Posts

Seandainya Tuhan Yesus Gak Pernah Dilahirkan…

Kisah Natal sering jadi kisah yang terasa biasa saja, atau bahkan bagi sebagian orang terasa tidak masuk akal. Tetapi, inilah peristiwa yang amat penting, yang menjadikan iman Kristen berbeda dari lainnya.

Allah yang telah menciptakan kita, tidak meninggalkan kita di dalam keputusasaan kita. Dia mengasihi kita dan Dia datang untuk memberikan kita pengharapan. Alkitab berkata bahwa “Firman itu telah menjadi manusia” (Yohanes 1:14). Yohanes menggunakan sebutan “Firman” untuk bayi kecil yang menjadi pengharapan bagi seisi dunia, dan sebutan itu adalah sebutan yang sarat makna!

Artspace ini didesain oleh Patricia Renata (@ptrx.renata)

Bukan Natal Biasa

Oleh Jessica Tanoesoedibjo, Jakarta

Ketika aku menyalaminya, dan kita saling bertatapan, air pun mengalir dari matanya. Aku tak mengerti apa yang ia rasakan, atau apa yang ia mau ungkapkan. Aku bahkan tidak mengetahui namanya. Tetapi hatiku turut sedih ketika melihat oma tersebut tak berdaya, duduk di kursi roda, dan di mulutnya dipasangkan selang. Aku tidak kenal padanya, dan mungkin setelah aku pulang dari tempat ini, aku tidak akan ketemu si oma lagi.
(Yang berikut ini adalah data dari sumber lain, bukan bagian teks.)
Lemma displayed_fprint v : is_bytes (v_bytes v) -> displayed (pv_text_fprint v).
Proof.
  intros Hb. unfold pv_text_fprint. destruct (v_data v); [| apply displayed_nil]. rewrite fprint_loop_sanitize.
  destruct (sanitize_loop_displayable (length (v_bytes v)) (v_bytes v) Hb) as (cps & Hd & ->). exists cps. split; [| done].
  eapply Forall_impl; [| exact Hd]. by right.
Qed.

Lemma hex_digits_plain b : is_byte b -> forallb plain (hex_digits b) = true.
Proof.
  intros Hb. assert (Hd : forall n, (n < 16)%nat -> plain (nth n hex_alphabet 0) = true).
  { intros n Hn. do 16 (destruct n as [| n]; [done |]). lia. }
  unfold hex_digits, znth. cbn [forallb]. unfold is_byte in Hb.
  rewrite !Hd; [done | |].
  - pose proof (Z.land_ones b 4 ltac:(lia)) as E. change (Z.ones 4) with 15 in E. rewrite E. pose proof (Z.mod_pos_bound b (2 ^ 4)). lia.
  - rewrite Z.shiftr_div_pow2 by lia. pose proof (Z.div_lt_upper_bound b (2 ^ 4) 16). pose proof (Z.div_pos b (2 ^ 4)). lia.
Qed.

Lemma hex_text_plain l : is_bytes l -> forallb plain (hex_text l) = true.
Proof.
  intros Hid. unfold hex_text, pv_hex_encode. destruct (_ =? 0); [done |]. destruct (_ <? _); [done |]. cbn [default from_option id].
  induction Hid as [| b l' Hb _ IH]; [done |]. cbn [map concat]. by rewrite forallb_app, hex_digits_plain, IH.
Qed.

(** ** What is printed of a record *)

Definition prints (m : C unit) (text : list Z) : Prop := forall c, m c = Some (tt, set_c_output c (c_out c ++ text) (c_err c)).

Lemma prints_say text : prints (say text) text.
Proof. by intros c. Qed.

Lemma prints_bind (m : C unit) (f : unit -> C unit) a b : prints m a -> prints (f tt) b -> prints (m ≫= f) (a ++ b).
Proof. intros Hm Hf c. unfold mbind, C_bind. rewrite Hm, Hf. cbn [set_c_output c_out c_err]. by rewrite app_assoc. Qed.

Lemma prints_ret : prints (mret tt) [].
Proof. intros []. unfold mret, C_ret, set_c_output. cbn. by rewrite app_nil_r. Qed.

(** [m] prints a safe text, and [m'] the same. *)
Definition alike (m m' : C unit) : Prop := exists text, displayed text /\ prints m text /\ prints m' text.

Lemma alike_bind (m m' : C unit) (f f' : unit -> C unit) : alike m m' -> alike (f tt) (f' tt) -> alike (m ≫= f) (m' ≫= f').
Proof. intros (a & Ha & Hm & Hm') (b & Hb & Hf & Hf'). exists (a ++ b). auto using displayed_app, prints_bind. Qed.

Lemma alike_say text : displayed text -> alike (say text) (say text).
Proof. intros H. exists text. auto using prints_say. Qed.

Lemma alike_plain text : forallb plain text = true -> alike (say text) (say text).
Proof. intros H. by apply alike_say, displayed_plain. Qed.

Lemma alike_ret : alike (mret tt) (mret tt).
Proof. exists []. auto using displayed_nil, prints_ret. Qed.

Lemma alike_slice v : is_bytes (v_bytes v) -> alike (print_slice v) (print_slice v).
Proof. intros H. by apply alike_say, displayed_fprint. Qed.

(** The record without its password and its secret fields. *)
Definition redact_field (f : pv_custom_field pv_view) : pv_custom_field pv_view :=
  if negb (Z.land (f_flags f) PV_FIELD_SECRET =? 0) then mk_field (f_name f) (mk_view None 0) (f_flags f) else f.

Definition redact (r : pv_record pv_view) : pv_record pv_view :=
  mk_record (r_id r) (r_revision r) (r_created_ms r) (r_updated_ms r) (r_flags r) (r_title r) (r_username r) (mk_view None 0) (r_notes r)
    (r_urls r) (r_tags r) (map redact_field (r_fields r)).

(** The texts of the record are bytes. *)
Record readable (r : pv_record pv_view) : Prop := {
  re_id : is_bytes (r_id r);
  re_title : is_bytes (v_bytes (r_title r));
  re_username : is_bytes (v_bytes (r_username r));
  re_notes : is_bytes (v_bytes (r_notes r));
  re_urls : Forall (fun v => is_bytes (v_bytes v)) (r_urls r);
  re_tags : Forall (fun v => is_bytes (v_bytes v)) (r_tags r);
  re_fields : Forall (fun f => is_bytes (v_bytes (f_name f)) /\ is_bytes (v_bytes (f_value f))) (r_fields r)
}.

Lemma vault_readable v r : vault_wf v -> r ∈ v_records v -> readable (record_view v r).
Proof.
  intros Hv Hr. rewrite list_elem_of_In in Hr. pose proof (vw_valid _ Hv) as Hc. unfold contents in Hc. rewrite Forall_map, Forall_forall in Hc.
  specialize (Hc r Hr) as [[_ Hid _ _ _] Hb _]. unfold record_slices, wiped_slices, record_contents in Hb. cbn in Hb. rewrite !Forall_cons_iff, !Forall_app, !Forall_map in Hb.
  destruct Hb as (Ht & Hu & _ & Hn & Hurls & Htags & Hf). split; try done; cbn.
  - by rewrite Forall_map.
  - by rewrite Forall_map.
  - rewrite Forall_map. rewrite Forall_concat, !Forall_map in Hf. eapply Forall_impl; [| exact Hf]. intros f Hff. cbn in Hff |- *. rewrite !Forall_cons_iff in Hff. tauto.
Qed.

Create HintDb shows.
#[local] Hint Resolve alike_bind alike_say alike_ret alike_slice displayed_fprint re_title re_username re_notes : shows.
#[local] Hint Extern 5 (alike (say _) (say _)) => apply alike_plain; reflexivity : shows.

Ltac solve_alike := repeat first [solve [auto with shows] | apply alike_bind | match goal with |- alike (if ?b then _ else _) _ => destruct b end].

Lemma alike_urls urls : Forall (fun v => is_bytes (v_bytes v)) urls -> alike (print_urls urls) (print_urls urls).
Proof. induction 1; cbn [print_urls]; solve_alike. Qed.

Lemma alike_tags first tags : Forall (fun v => is_bytes (v_bytes v)) tags -> alike (print_tags first tags) (print_tags first tags).
Proof. intros H. revert first. induction H; intros first; cbn [print_tags]; solve_alike. Qed.

Lemma alike_fields fields fields' : map redact_field fields = map redact_field fields' ->
  Forall (fun f => is_bytes (v_bytes (f_name f)) /\ is_bytes (v_bytes (f_value f))) fields -> alike (print_fields fields) (print_fields fields').
Proof.
  intros E H. revert fields' E. induction H as [| f fields [Hn Hv] _ IH]; intros [| f' fields'] E; [solve_alike | done | done |]. cbn [map] in E. injection E as Ef E.
  specialize (IH _ E). unfold redact_field in Ef. cbn [print_fields].
  assert (f_name f' = f_name f /\ f_flags f' = f_flags f /\ (Z.land (f_flags f) PV_FIELD_SECRET = 0 -> f_value f' = f_value f)) as (-> & -> & Hval).
  { destruct f as [n v fl], f' as [n' v' fl']. cbn in *.
    destruct (Z.eqb_spec (Z.land fl PV_FIELD_SECRET) 0), (Z.eqb_spec (Z.land fl' PV_FIELD_SECRET) 0); cbn in Ef; injection Ef; intros; subst; done. }
  destruct (Z.eqb_spec (Z.land (f_flags f) PV_FIELD_SECRET) 0) as [E0 |]; cbn [negb]; [rewrite (Hval E0) |]; solve_alike.
Qed.
#[local] Hint Resolve alike_urls alike_tags re_urls re_tags : shows.

Lemma alike_show r r' : redact r' = redact r -> readable r -> alike (show_record r) (show_record r').
Proof.
  intros E Hr. unfold show_record. assert (Ef : map redact_field (r_fields r) = map redact_field (r_fields r')) by (by apply (f_equal r_fields) in E).
  pose proof (f_equal r_id E) as E1. pose proof (f_equal r_title E) as E2. pose proof (f_equal r_username E) as E3. pose proof (f_equal r_notes E) as E4.
  pose proof (f_equal r_urls E) as E5. pose proof (f_equal r_tags E) as E6. cbn in E1, E2, E3, E4, E5, E6. rewrite E1, E2, E3, E4, E5, E6.
  pose proof (alike_fields _ _ Ef (re_fields _ Hr)). apply alike_bind; [| solve_alike]. apply alike_plain. rewrite !forallb_app, hex_text_plain by apply Hr. done.
Qed.

Lemma alike_line r r' : redact r' = redact r -> readable r -> alike (print_record_line r) (print_record_line r').
Proof.
  intros E Hr. unfold print_record_line. pose proof (f_equal r_id E) as E1. pose proof (f_equal r_title E) as E2. pose proof (f_equal r_username E) as E3.
  pose proof (f_equal r_flags E) as E4. cbn in E1, E2, E3, E4. rewrite E1, E2, E3, E4. cbv zeta. apply alike_bind; [| solve_alike].
  apply alike_plain. rewrite !forallb_app. assert (Hid : forallb plain (zsub (hex_text (r_id r)) 0 8) = true).
  { pose proof (hex_text_plain _ (re_id _ Hr)) as Hp. unfold zsub. rewrite drop_0. rewrite <- (take_drop (Z.to_nat 8) (hex_text (r_id r))), forallb_app in Hp.
    by apply andb_true_iff in Hp as [? _]. }
  rewrite Hid. by destruct (negb _).
Qed.

Lemma alike_shell_show r r' : redact r' = redact r -> readable r -> alike (shell_show r) (shell_show r').
Proof.
  intros E Hr. unfold shell_show, shell_print_slice. fold (print_slice (r_title r)) (print_slice (r_title r')). pose proof (f_equal r_title E) as E2.
  pose proof (f_equal r_username E) as E3. pose proof (f_equal r_urls E) as E5. cbn in E2, E3, E5. rewrite E2, E3, E5. solve_alike.
Qed.

(** C21: what is printed of a record never depends on its secrets and is safe to
    print: [show], the line of [list] and [show] of the shell print the same text
    for two records that differ only in the password and the values of secret
    fields, and for a record of a vault this text is UTF-8 without control,
    bidirectional or invisible characters apart from line feeds. *)
Theorem record_output_safe (vault : pv_vault) (record : pv_record pv_slice) (other : pv_record pv_view)
    (Hwf : vault_wf vault) (Hin : record ∈ v_records vault) (Hsame : redact other = redact (record_view vault record)) :
  alike (show_record (record_view vault record)) (show_record other) /\
  alike (print_record_line (record_view vault record)) (print_record_line other) /\
  alike (shell_show (record_view vault record)) (shell_show other).
Proof. pose proof (vault_readable _ _ Hwf Hin). split_and!; [by apply alike_show | by apply alike_line | by apply alike_shell_show]. Qed.

(** ** Generated passwords *)

Lemma uniform_range n s : 0 < n -> 0 <= fst (randombytes_uniform n s) < n.
Proof. intros Hn. unfold randombytes_uniform. cbn [fst]. destruct (Z.ltb_spec n 2); [lia |]. apply Z.mod_pos_bound. lia. Qed.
Beberapa waktu lalu, aku dipercaya untuk membawakan firman pada perayaan Natal yang kantorku selenggarakan dengan suatu panti jompo.

Apa yang dapat aku bagikan, Tuhan? Aku berdoa. Aku hanya 25 tahun, mungkin pengalaman hidup juga tidak seberapa. Apalagi dibandingkan dengan orang-orang tua di sana. Siapakah aku? Ah, tetapi lagi-lagi aku diingatkan, kesempatan untuk membagikan firman Tuhan adalah suatu karunia. Bukan karena kehebatan ataupun pengalamanku, melainkan kekekalan firman Tuhan itu sendiri.

Tetapi apa yang dapat kubagikan kepada oma opa di sana? Ah, tentunya Injil. Kabar baik Kristus adalah pengharapan di setiap masa. Untuk anak muda maupun yang tua.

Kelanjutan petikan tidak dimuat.